▸ Information given
(** * Events code generator of GDevelop Core: a shallow embedding

    The development follows [Core/GDCore/Events/CodeGeneration/EventsCodeGenerator.cpp]
    and the registries declared in [Core/GDCore/Project/ObjectsContainer.h].

    Conventions of the embedding:
    - [gd::String] is a [string]; [size()]/[length()] is [String.length],
      [substr(pos, len)] is [String.substring pos len], [+] is [+:+];
    - [std::vector<T>] is a [list T], read with stdpp's lookup [l !! i];
      an element access outside the vector is undefined in C++ and shows
      up as [None] in the generator monad;
    - [std::map<gd::String, gd::String>] is a [gmap string string] and
      [std::set<size_t>] a [gset Z] of values below [2 ^ 64];
    - the mutable members of one [EventsCodeGenerator] are the record
      [Generator], threaded through every member function. *)

From Stdlib Require Import ZArith Lia Ascii String.
From stdpp Require Import base option list list_numbers gmap sets strings pretty.

Local Open Scope Z_scope.
Local Open Scope nat_scope.

(* stdpp freezes [String.append] under [simpl]; the proofs below compute
   with string literals, so let it unfold on a constructor. *)
#[local] Arguments String.append !s1 s2 : simpl nomatch.

(** ** Characters and strings *)

Module GdString.

Definition backslash : ascii := "092"%char.
Definition dquote : ascii := "034"%char.
Definition cr : ascii := "013"%char.
Definition lf : ascii := "010"%char.

(** The one-character strings the escaping works with. *)
Definition BS : string := String backslash "".
Definition DQ : string := String dquote "".
Definition CR : string := String cr "".
Definition LF : string := String lf "".

(** [gd::String::empty()]. *)
Definition empty (s : string) : bool :=
  match s with
  | EmptyString => true
  | String _ _ => false
  end.

(** [gd::String::From(i)] for an index: its decimal digits. *)
Definition From (i : nat) : string := pretty i.

(** Modelled from the spec: [gd::String::FindAndReplace(search, replacement)]
    is declared in [GDCore/String.h], which is not among the sources at hand.
    It replaces every occurrence of [search], scanning left to right and
    never looking again at text it has just written.  Every call site of
    the generator searches for a one-character string, so the search text
    is a character here. *)
Fixpoint FindAndReplace (search : ascii) (replacement : string) (s : string)
  : string :=
  match s with
  | EmptyString => EmptyString
  | String c rest =>
      if decide (c = search)
      then replacement +:+ FindAndReplace search replacement rest
      else String c (FindAndReplace search replacement rest)
  end.

End GdString.

Import GdString.

(** ** String escaping (lines 821-833) *)

Definition ConvertToString (plainString : string) : string :=
  FindAndReplace dquote (BS +:+ DQ)
    (FindAndReplace lf (BS +:+ "n")
       (FindAndReplace cr (BS +:+ "r")
          (FindAndReplace backslash (BS +:+ BS) plainString))).

Definition ConvertToStringExplicit (plainString : string) : string :=
  DQ +:+ ConvertToString plainString +:+ DQ.

(** What a reader of the generated literal sees: scanning from the left, a
    backslash must open one of the four escape pairs, and a double quote may
    only occur as the second character of such a pair. *)
Definition escapable (c : ascii) : bool :=
  bool_decide (c = backslash) || bool_decide (c = "r"%char)
  || bool_decide (c = "n"%char) || bool_decide (c = dquote).

Fixpoint wellEscaped (s : string) : bool :=
  match s with
  | EmptyString => true
  | String c rest =>
      if decide (c = backslash) then
        match rest with
        | EmptyString => false
        | String d rest' => escapable d && wellEscaped rest'
        end
      else if decide (c = dquote) then false
      else wellEscaped rest
  end.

▸ Task requirements
Your task is to transcribe, with no changes, only the lines of the listing above that lie between the line holding "Definition BS : string" and the line holding "never looking again", inclusive.

▸ Answer area
Definition BS : string := String backslash "".
Definition DQ : string := String dquote "".
Definition CR : string := String cr "".
Definition LF : string := String lf "".

(** [gd::String::empty()]. *)
Definition empty (s : string) : bool :=
  match s with
  | EmptyString => true
  | String _ _ => false
  end.

(** [gd::String::From(i)] for an index: its decimal digits. *)
Definition From (i : nat) : string := pretty i.

(** Modelled from the spec: [gd::String::FindAndReplace(search, replacement)]
    is declared in [GDCore/String.h], which is not among the sources at hand.
    It replaces every occurrence of [search], scanning left to right and
    never looking again at text it has just written.  Every call site of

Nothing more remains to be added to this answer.